He also encountered difficulties finding a manufacturer who would meet his high standards and work with “this enthusiastic but inexperienced entrepreneur.” But, driven by belief in the concept and determination that bordered on blind obsession, Mottram refused to be deterred.
Convinced that the industry would grow significantly in the near future, he founded Rapha in 2004 using a then-uncommon online D2C business model, differentiating his offering significantly from competitors by creating an innovative community of cyclists. It was the start of a long ride to runaway success: in 2017, Walmart heirs Steuart and Tom Walton acquired a majority stake in Rapha for £200 million and the UK brand recently reached £70 million in revenue.
- Sim Shagaya
All of Sim Shagaya’s early ideas flopped; either because the Harvard Business School-educated, Nigerian entrepreneur failed to understand the dynamics of the industry he was entering, or because his ideas were considerably ahead of their time.

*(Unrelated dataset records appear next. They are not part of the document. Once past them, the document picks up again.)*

(** * galario [python/utils.py]: sweep, bilinear sampling, uv mapping, phase shifts

    A shallow embedding of the numerical helpers of [utils.py].

    Conventions of the embedding.
    - Python and numpy floats are modelled by the real numbers [R] of the
      Standard Library: every statement below is a statement of exact real
      arithmetic.  [dtype] arguments and [astype] casts are therefore the
      identity and are dropped.
    - Python integers are [Z]; [np.int(np.floor r)] is [Zfloor r] and
      [np.int(np.ceil r)] is [Zceil r].
    - 1-D numpy arrays are [list R], 2-D arrays are lists of rows.  Indexing
      follows Python: a negative index [i] with [-n <= i] denotes [n + i],
      anything else out of range raises [IndexError].
    - A call either returns a value or raises; this is the [result] monad. *)

From Stdlib Require Import Reals ZArith Lra Lia String.
From stdpp Require Import base option list.

Local Open Scope R_scope.

(** ** Exceptions and the result monad *)

Inductive exn : Type :=
  | AssertionError (msg : string)
  | IndexError
  | ValueError
  | UnboundLocalError
  | ZeroDivisionError.

Inductive result (A : Type) : Type :=
  | Ok (a : A)
  | Raise (e : exn).
Arguments Ok {A} a.
Arguments Raise {A} e.

#[global] Instance result_ret : MRet result := fun A a => Ok a.
#[global] Instance result_bind : MBind result := fun A B f m =>
  match m with
  | Ok a => f a
  | Raise e => Raise e
  end.

(** [for x in xs: s = body x s], stopping at the first exception. *)
Fixpoint for_each {A St : Type} (xs : list A) (body : A -> St -> result St)
    (s : St) : result St :=
  match xs with
  | [] => Ok s
  | x :: xs' => s' ← body x s; for_each xs' body s'
  end.

(** Python's [range(n)]: empty when [n <= 0]. *)
Definition range (n : Z) : list Z := seqZ 0 n.

(** ** Arrays with Python indexing *)

Definition norm_index (n : nat) (i : Z) : result nat :=
  if bool_decide (0 <= i < Z.of_nat n)%Z then Ok (Z.to_nat i)
  else if bool_decide (- Z.of_nat n <= i < 0)%Z then Ok (Z.to_nat (Z.of_nat n + i))
  else Raise IndexError.

Definition getitem {A : Type} (a : list A) (i : Z) : result A :=
  k ← norm_index (length a) i;
  match a !! k with
  | Some v => Ok v
  | None => Raise IndexError
  end.

Definition setitem {A : Type} (a : list A) (i : Z) (v : A) : result (list A) :=
  k ← norm_index (length a) i;
  Ok (<[k := v]> a).

(** [f[i, j]] on a 2-D array. *)
Definition getitem2 (f : list (list R)) (i j : Z) : result R :=
  row ← getitem f i;
  getitem row j.

(** [f[i, j] = v] on a 2-D array. *)
Definition setitem2 (f : list (list R)) (i j : Z) (v : R) : result (list (list R)) :=
  row ← getitem f i;
  row' ← setitem row j v;
  setitem f i row'.

(** [np.zeros(n)] and [np.zeros((nrow, ncol))]; negative dimensions raise. *)
Definition zeros (n : Z) : result (list R) :=
  if bool_decide (n < 0)%Z then Raise ValueError
  else Ok (replicate (Z.to_nat n) 0).

Definition zeros2 (nrow ncol : Z) : result (list (list R)) :=
  if bool_decide (nrow < 0 \/ ncol < 0)%Z then Raise ValueError
  else Ok (replicate (Z.to_nat nrow) (replicate (Z.to_nat ncol) 0)).

(** The shape of a (rectangular) 2-D array. *)
Definition shape2 (f : list (list R)) (nrow ncol : nat) : Prop :=
  length f = nrow /\ Forall (fun row => length row = ncol) f.

(** ** [int_bilin_MT] *)

(** One pass of the loop body of [int_bilin_MT]: the four reads of [f] and
    the four in-place updates of [fint[i]]. *)
Definition int_bilin_body (f : list (list R)) (x y : list R) (i : Z)
    (fint : list R) : result (list R) :=
  yi ← getitem y i;
  xi ← getitem x i;
  let t := yi - IZR (Zfloor yi) in
  let u := xi - IZR (Zfloor xi) in
  y0 ← getitem2 f (Zfloor yi) (Zfloor xi);
  y1 ← getitem2 f (Zfloor yi + 1) (Zfloor xi);
  y2 ← getitem2 f (Zfloor yi + 1) (Zfloor xi + 1);
  y3 ← getitem2 f (Zfloor yi) (Zfloor xi + 1);
  fint ← setitem fint i (t * u * (y0 - y1 + y2 - y3));
  a ← getitem fint i; fint ← setitem fint i (a + t * (y1 - y0));
  a ← getitem fint i; fint ← setitem fint i (a + u * (y3 - y0));
  a ← getitem fint i; setitem fint i (a + y0).

Definition int_bilin_MT (f : list (list R)) (x y : list R) : result (list R) :=
  fint ← zeros (Z.of_nat (length x));
  for_each (range (Z.of_nat (length x))) (int_bilin_body f x y) fint.
(** * Mass balance calculator for fruit pulp (App.py)

    A shallow embedding of [App.py]: the function [calculate_mass_balance]
    and the result column of the Streamlit page that calls it.

    Python's [float] is IEEE 754 binary64, so the program is modelled on
    Rocq's primitive floats ([PrimFloat]), whose operations are specified by
    [SpecFloat].  The arithmetic is written over the interface [PyFloat],
    whose instance [binary64] is what the interpreter computes.  Rounding
    errors are bounded on the exact values of the floats, which are integers
    in units of [2^-1074].

    Calls into Streamlit ([st.error], [st.warning], ...) are effects: they are
    recorded, in order, in a log that is threaded through the computation. *)

From Stdlib Require Import ZArith Floats Bool List String Lia.
Import ListNotations.

Set Implicit Arguments.

(** ** Numbers *)

(** The operations of Python's [float] that the program uses.  [lit_0],
    [lit_1] and [lit_100] are the literals [0], [1] and [100.0]. *)
Class PyFloat (F : Type) : Type := {
  lit_0 : F;
  lit_1 : F;
  lit_100 : F;
  add : F -> F -> F;
  sub : F -> F -> F;
  mul : F -> F -> F;
  div : F -> F -> F;
  eqb : F -> F -> bool;
  ltb : F -> F -> bool;
  leb : F -> F -> bool
}.

Declare Scope py_scope.
Delimit Scope py_scope with py.
Infix "+" := add : py_scope.
Infix "-" := sub : py_scope.
Infix "*" := mul : py_scope.
Infix "==" := eqb (at level 70, no associativity) : py_scope.
Infix "<" := ltb : py_scope.
Infix "<=" := leb : py_scope.

(** CPython's float: binary64 with round-to-nearest-even. *)
#[export] Instance binary64 : PyFloat float := {
  lit_0 := 0%float;
  lit_1 := 1%float;
  lit_100 := 100%float;
  add := PrimFloat.add;
  sub := PrimFloat.sub;
  mul := PrimFloat.mul;
  div := PrimFloat.div;
  eqb := PrimFloat.eqb;
  ltb := PrimFloat.ltb;
  leb := PrimFloat.leb
}.

(** ** Streamlit calls and Python outcomes *)

(** The functions of the [st] module that the page calls. *)
Inductive st_fn : Type :=
  | header | subheader | markdown | write
  | error | warning | success | info
  | columns | metric | expander | image.

(** A piece of a (formatted) string: literal text, a number formatted with
    [:.2f], or a number formatted by [str]. *)
Inductive piece (F : Type) : Type :=
  | Text (s : string)
  | Fixed2 (v : F)
  | Str (v : F).
Arguments Text {F} s.
(** Sequencing for [calls]. *)
Lemma calls_after_silent (m k : Engine unit) (Q : Outcome unit -> list Routine -> Prop) :
  adds not_a_call m may_end -> calls k Q -> Q (Raise EndGameException) [] ->
  calls (m ;;; k) Q.
Proof.
  intros Hm Hk HQ w. unfold bind. destruct (Hm w) as (tr & Htr & Hs & Hend).
  apply calls_of_silent in Hs.
  destruct (m w) as [[[]|e] w1]; cbn [fst snd] in *.
  - destruct (Hk w1) as (tr' & Htr' & HQ'). exists (tr ++ tr').
    rewrite Htr', Htr, app_assoc, calls_of_app, Hs. auto.
  - exists tr. rewrite Hs. destruct Hend as [Hend|Hend]; [discriminate|].
    injection Hend as ->. auto.
Qed.

Lemma calls_after_call r f (k : Engine unit) (Q : Outcome unit -> list Routine -> Prop) :
  calls k (fun o cs => Q o (r :: cs)) -> calls (call r f ;;; k) Q.
Proof.
  intros Hk w. unfold bind, call. destruct (f (table w)) as [t out].
  destruct (Hk {| table := t; trace := trace w ++ Call r :: map Inside out |})
    as (tr' & Htr' & HQ').
  exists ((Call r :: map Inside out) ++ tr'). cbn [trace] in Htr'.
  rewrite Htr', app_assoc. split; [reflexivity|].
  rewrite calls_of_app.
  assert (Hin : calls_of (Call r :: map Inside out) = [r]).
  { clear. unfold calls_of. cbn. f_equal.
    induction out as [|o out IH]; [reflexivity|exact IH]. }
  rewrite Hin. exact HQ'.
Qed.

Lemma detect_game_over_is_silent : adds not_a_call detect_game_over may_end.
Proof.
  apply adds_nothing. intros w. unfold detect_game_over, bind, gets.
  destruct (_ <? 2)%nat; cbn; unfold may_end; auto.
Qed.

Lemma sleep_is_silent seconds : adds not_a_call (sleep seconds) may_end.
Proof. intros w. exists [Sleep seconds]. cbn. unfold may_end. auto. Qed.

Lemma calls_gets {A B} (f : Table Pots -> A) (k : A -> Engine B) Q :
  (forall a, calls (k a) Q) -> calls (bind (gets f) k) Q.
Proof. intros Hk w. unfold bind, gets. apply Hk. Qed.

Lemma calls_raise {A} e (Q : Outcome A -> list Routine -> Prop) :
  Q (Raise e) [] -> calls (raise e) Q.
Proof. intros HQ w. exists []. rewrite app_nil_r. auto. Qed.

(** The calls of the [try] block: the deal, then no, one or two bet
    rounds. *)
Lemma calls_hand_phases dealer_id :
  calls (hand_phases dealer_id)
    (fun o cs => o = Raise EndGameException /\
                 exists bet, cs = AssignCards :: bet /\
                             (bet = [] \/ bet = [BetRound] \/ bet = [BetRound; BetRound])).
Proof.
  unfold hand_phases, _game_over_detection.
  apply calls_after_call.
  apply calls_after_silent; [apply detect_game_over_is_silent| |eauto 6].
  apply calls_after_silent; [apply sleep_is_silent| |eauto 6].
  apply calls_after_call.
  apply calls_after_silent; [apply detect_game_over_is_silent| |eauto 8].
  apply calls_after_silent;
    [apply (adds_weaken _ _ _ _ (change_cards_round_is_silent dealer_id));
     unfold may_end; auto| |eauto 8].
  apply calls_after_silent; [apply detect_game_over_is_silent| |eauto 8].
  apply calls_after_silent; [apply sleep_is_silent| |eauto 8].
  apply calls_gets. intros n.
  apply calls_after_silent; [|idtac|eauto 8].
  { apply adds_nothing. intros w. destruct (n <? 2)%nat; cbn; unfold may_end; auto. }
  apply calls_after_call.
  apply calls_after_silent; [apply detect_game_over_is_silent| |eauto 8].
  apply calls_raise. eauto 8.
Qed.

End Phases.

Section Order.
Context `{Collaborators}.

Lemma calls_of_call_inside r (out : list Output) :
  calls_of (Call r :: map Inside out) = [r].
Proof.
  unfold calls_of. cbn. f_equal. induction out as [|o out IH]; [reflexivity|exact IH].
Qed.
Definition intro_line : string :=
  "This project uses **Directions** for documentation and workflow.".

Definition closing_line : string :=
  "Use `/status` for full details or `/log` to update the session log.".

Definition when_present (label : string) (value : option string)
  : list string :=
  match value with
  | Some (String _ _ as v) => [label ++ v]
  | _ => []
  end.

(** The list [parts] as the second half of [build_context_message] grows
    it. *)
Definition blockers_part (blockers : list string) : list string :=
  match blockers with
  | [] => []
  | _ :: _ => ["**Blockers:** " ++ Py.join ", " blockers]
  end.

Definition session_part (latest_session session_summary : option string)
  : list string :=
  match latest_session with
  | Some (String _ _ as name) =>
      ("**Last Session:** " ++ name)
      :: match session_summary with
         | Some (String _ _ as summary) => ["  _" ++ summary ++ "_"]
         | _ => []
         end
  | _ => []
  end.

Definition message_parts (phase focus : option string)
           (blockers : list string)
           (latest_session session_summary : option string) : list string :=
  ([intro_line]
   ++ when_present "**Current Phase:** " phase
   ++ when_present "**Current Focus:** " focus
   ++ blockers_part blockers
   ++ session_part latest_session session_summary
   ++ [""; closing_line])%list.

Definition extract_state (state_content : option string)
  : result (option string * option string * list string) :=
  match state_content with
  | Some (String _ _ as text) =>
      phase <- extract_current_phase text ;;
      focus <- extract_current_focus text ;;
      Ok (phase, focus, extract_blockers text)
  | _ => Ok (None, None, [])
  end.

Definition build_context_message (fs : FileSystem) (project_root : string)
  : result Output :=
  let docs_dir := path_join project_root "docs" in
  state_content <- read_file_safely fs (path_join docs_dir "PROJECT_STATE.md") ;;
  state <- extract_state state_content ;;
  session <- get_latest_session fs (path_join docs_dir "sessions") ;;
  let '(phase, focus, blockers) := state in
  let '(latest_session, session_summary) := session in
  Ok (mkOutput (Some (Py.join NL
        (message_parts phase focus blockers latest_session session_summary)))).

Definition build_non_directions_message : Output :=
  mkOutput (Some (Py.join NL
    ["What would you like to do?";
     "";
     "| Command | What it does |";
     "|---------|------------|";
     "| `/setup` | Detect project state, set up or migrate Directions |";
     "| `/status` | Check current phase, focus, blockers, last session |";
     "| `/log` | Create or update today's session log |";
     "| `/decide` | Record an architectural/design decision |";
     "| `/interview` | Run the full discovery interview |";
     "| `/learned` | Add a term to your personal glossary |";
     "| `/reorg` | Reorganize folder structure (numbered folders) |";
     "| `/update-directions` | Pull latest Directions from GitHub |";
     "";
     "Or just tell me what you're working on."])).

Definition marker_path (project_root : string) : string :=
  path_join (path_join project_root "docs") "00_base.md".
(* ===== verification/Prelude.v ===== *)
(** * Tianshu: durable execution, decisions and evidence

    A verification of the durable core of Tianshu (src/src/tianshu/), a service
    that runs long tasks ("edicts", each run a "memorial") with leased workers,
    human decisions and journalled side effects.  The parts and how they meet:

    - the storage layer (storage/) keeps every fact in SQLite tables; each
      repository is a set of statements on one connection, and a unit of work
      makes a group of calls one transaction under a process-wide lock;
    - the attempt ledger leases a run to one worker at a time and numbers the
      leases with fencing tokens; the run state repository keeps the resumable
      state of a run under a version; the decision repository keeps the
      questions put to people; the side-effect journal keeps the evidence of
      external effects and accepts only writers that hold the current lease;
      the outbox hands events to consumers; the system audit log is a hash
      chain of refusals and administrative acts;
    - the decision service composes four of these stores: it requests, binds,
      resolves and expires decisions, writes their events and audits refusals;
    - clients of the ledger: managed side effects put an external call between
      its intent and its receipt, fenced completion ends, retries, cancels and
      reconciles runs, continuation recovery resumes or stops a run when its
      decision is resolved;
    - the outbox dispatcher leases due events, hands them to the consumers
      registered on the event bus and settles them;
    - the task graph orders the sub-tasks of a run; the DAG scheduler runs them
      in a worker pool over the DAG repository, which also claims partial
      retries, and the canceller cascades a cancellation;
    - a tool call passes the emergency stop, the policy engine with its rules
      (shell analysis, path sandbox), and the session rules of granted answers;
    - the workspace repository keeps the leases of staging workspaces, what was
      changed in them, and the one decision and receipt that apply a change.

    ** Files and sources

    - Prelude.v: exceptions, the state and exception monad [M], strings, lists,
      the tactics [bools] and [run_M], the hint database [py].
    - Sql.v: tables as finite maps with constraints (class [Table]), INSERT,
      UPDATE and SELECT as computations, ORDER BY as insertion sort.
    - Canonical.v (models/canonical.py): JSON values, Python's equality on them,
      SHA-256, canonical bytes.  JsonParse.v: [json.loads].  PyText.v: Python's
      strings as code points, with the methods the sources use.
    - Timestamp.v: datetimes as microseconds, UTC conversion, ISO texts.
    - SensitivePayload.v (security/sensitive_payload.py): credential detection
      and redaction.
    - UnitOfWork.v (storage/unit_of_work.py): the connection with its committed
      and working state, the lock and the flags of a unit of work.
    - Models.v (models/attempt.py, decision.py, run_state.py, side_effect.py,
      plan_revision.py): the strict contracts and their validators.
    - Schema.v (storage/migrations.py): the rows, the CHECK, UNIQUE and foreign
      key constraints and the triggers of the tables used here.
    - Correlation.v (storage/correlation.py).
    - AttemptLedger.v (storage/attempt_ledger.py), with its theorems in
      Fencing.v; RunStateRepo.v (storage/run_state_repo.py); DecisionRepo.v
      (storage/decision_repo.py); Outbox.v (storage/outbox_repo.py);
      SystemAudit.v (storage/system_audit_repo.py, models/system_audit.py);
      SideEffectJournal.v (storage/side_effect_journal.py).
    - DecisionService.v (governance/decision_service.py).
    - Failure.v (models/failure.py): the classes of failures.
    - FencedCompletion.v (application/fenced_run_completion.py);
      ManagedEffects.v (executor/side_effects.py, a call that nothing
      interrupts) and EffectInterleaving.v (the same calls cut at their awaits
      on the provider, interleaved with each other and with other code);
      ContinuationRecovery.v (application/continuation_recovery.py).
    - Dag.v (dag/graph.py, models/dag.py); DagRepo.v (storage/dag_repo.py,
      executor/retry.py); DagScheduler.v (executor/dag_scheduler.py,
      worker_pool.py, lanes.py): a run as events between suspensions, the
      writes of a canceller next to it included; DagCancel.v
      (executor/cancel.py): the canceller, whose calls are such events.
    - EventBus.v (bus/event_bus.py); OutboxDispatcher.v (application/outbox.py):
      handlers are computations on a world that holds the tables and the bus.
    - BashAnalysis.v (security/bash_analysis.py); PathUtils.v
      (tools/path_utils.py); ToolPolicy.v (tools/policy.py and
      tools/policy_rules/): a rule carries the intervals in which it awaits,
      since a timeout stops a coroutine only there; SessionRules.v (tools/policy_store.py,
      policy_profile.py, executor/policy_hook.py).
    - Workspace.v (models/workspace.py); WorkspaceRepo.v
      (storage/workspace_repo.py with its tables and triggers).
    - Estop.v (security/estop.py, storage/security_repo.py).

    A method of a repository is a definition with the method's name and type
    [M db A]: it reads and writes the tables and returns or raises; a raise
    keeps the writes made so far, and the unit of work ([atomically] for a
    whole transaction, [with_uow] with the session around it) undoes them.
    Methods that own their transaction have type [M (session db) A].  Clocks,
    generated identifiers and other inputs of a call are arguments.  The DAG,
    workspace and emergency-stop tables are records of their own ([dag_db],
    [workspace_db], [security_db]), the last two around [db].

    ** What the theorems show

    - Leases: tokens increase, one authority is current at a time, a superseded
      authority is dead for ever (Fencing.v), also at the journal
      (SideEffectJournal.v), in histories without backdated resumes; every ledger call does what its specification says
      on each branch; attempts stay within the retry budget.
    - Run states: no lost updates, append-only plan lineage, no raw credential
      and no invalid state is ever stored.
    - Decisions: each call refines a small life cycle, a settled decision is
      final, requests are idempotent; the service commits a settlement with its
      event, or an audited refusal, or nothing; shell tools never get a
      permanent grant.
    - Journal and outbox: settled evidence and delivered events never change, a
      claim settles at most once, every write of the journal needs the lease.
    - Effects and completion: whatever interleaves with a call, its intent is
      stored and its authority checked before the provider is asked, and a
      result it returns is backed by stored evidence; an effect with receipts
      is performed at most once as long as calls for one key do not overlap; an
      uncertain one waits for a person, an ended run is final, a cancellation
      revokes the live attempts, each call refines its specification.
    - Recovery: a resolved decision is acted on once, resumes a run that can be
      claimed again or stops it.
    - Delivery: registrations keep names distinct and priorities in order, a
      failing handler never stops the others, an event is published only when
      every registered consumer has consumed it and is put back or poisoned
      otherwise, consumers that are done are not
      called again, a drain with handlers that return publishes its whole batch,
      and the delivered envelope is the one that was added.
    - Audit log: appends extend a verified chain, and two verified logs with one
      terminal hash agree or exhibit a hash collision.
    - Task graph: the loops end, validation accepts exactly the acyclic closed
      graphs, a run starts a node only after its dependencies and never stalls.
      The scheduler follows the graph, the stored rows agree with it except
      where a canceller wrote, and a run that nobody cancels ends within a
      number of events that is linear in the nodes; a retry resets exactly the failed nodes and what
      depends on them, and the two retriers agree; a cancellation reaches every
      node that has not ended.
    - Policy: the engine decides like its specification, an allowed shell call
      met every condition, deny lists are absolute, the sandbox confines paths,
      the shell splitter agrees with a lexer; grants only answer questions; a
      change of the emergency stop is audited and survives a restart.
    - Workspaces: the tables only grow, a lease follows its life cycle, is
      listed while it is open and is applied once, with the approval and for the
      content of its decision; change sets are numbered without gaps; each
      transition does what its specification says on each branch.
    - Data: canonical JSON is injective and reads back, ISO texts order as
      times do, credentials are found and redactions accepted.
    - Units of work are atomic and leave the connection at rest.

    Every theorem with hypotheses has a witness on a concrete state.  Examples
    record behaviours that look unintended, next to the definitions that show
    them: among others a resumed attempt that breaks the replay of its enqueue,
    rows that no longer decode, a queued node whose cancellation leaves the
    scheduler waiting, a session lane that is not released, overlapping calls
    that perform an effect twice, an escalated tier that weakens the workspace
    boundary, and change paths with dot components.

    ** Bounds and fuel

    - [blank_fuel], [scan_once] and the JSON scanners, the path and pattern
      scanners: the length of the text; each round consumes a character.
    - [kahn]: the number of nodes; each round takes a node off the queue and a
      node enters it once ([dag_loops_end] holds for every graph).
    - [cancel_loop]: the successors of the failed node and the number of edges,
      a node enters the queue once per edge that is followed, same theorem.
    - [collect_downstream]: the nodes and one, each level adds a node; the reset
      closure of the repository: a round per row.
    - A scheduler run takes at most six events per node ([scheduler_ends]).
    - Datetimes range over the years 1 to 9999 ([representable]); arithmetic
      that leaves the range raises [OverflowError].  Integers are unbounded, as
      in Python; SQLite's 64-bit limit is not modelled.

    ** Parameters

    [redact_text] (security/redact.py, a table of regular expressions),
    [float_of] and [lax_int] (Python's float parser and pydantic's conversion),
    [parse_datetime] (pydantic's ISO parser), [usage_json] (the serialized usage
    of a run), the boundary hooks; for the dispatcher the record [environment]:
    the handlers, the clocks and the texts of exceptions; for effects the
    provider; for the policy the resolution of paths by the file system, the
    URL parser, [repr], the time a rule takes and where it awaits; for the retrier the order in
    which Python iterates a set; for the scheduler what a worker returns.

    ** Not modelled

    Plan review and the binding of plan revisions, run dispatch and the polling
    loops, the agent loop, HTTP and command line surfaces, LLM providers, the
    file-system and git side of workspaces, three-way merges, the evolution
    subsystem, and the migration runner: they are I/O, language-model control
    flow or callers of the stores above.  The deletion of an edict with its
    cascades (storage/edict_repo.py) is not modelled either: no history contains
    one.  Calls interleave at the granularity of transactions and, in the
    scheduler and for managed effects, of suspensions; other processes on the
    same database file appear in EffectInterleaving.v only.

    ** This file

    The exceptions the sources raise, the monad of stateful fallible code with
    its laws and the predicates [reads], [err_keeps] and [raises], generic
    lemmas and tactics. *)

From stdpp Require Export base option list strings gmap.
From Stdlib Require Export ZArith Lia.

His dating website (alarena.com) failed because Nigerian internet penetration in the early 2000s was too low to support it. His job site (jobclan.com) and his classified ads site (gbogbo.com) failed to answer customer needs, while media-streaming service iNollywood.com (founded even before YouTube launched in the US) suffered from being too early to market, with insufficient content to make it pay.
But, equipped with knowledge gained from adverse experience – plus an almost unreasonable capacity to bounce back from failure – Shagaya persevered and went on to launch leading outdoor advertising firm E-Motion Advertising in 2005, DealDey (“Africa’s answer to Groupon”) in 2011, Konga.com (“Africa’s answer to Amazon”) in 2012, and learning app uLesson Education in 2019 (intended to make education available to all learners across Africa).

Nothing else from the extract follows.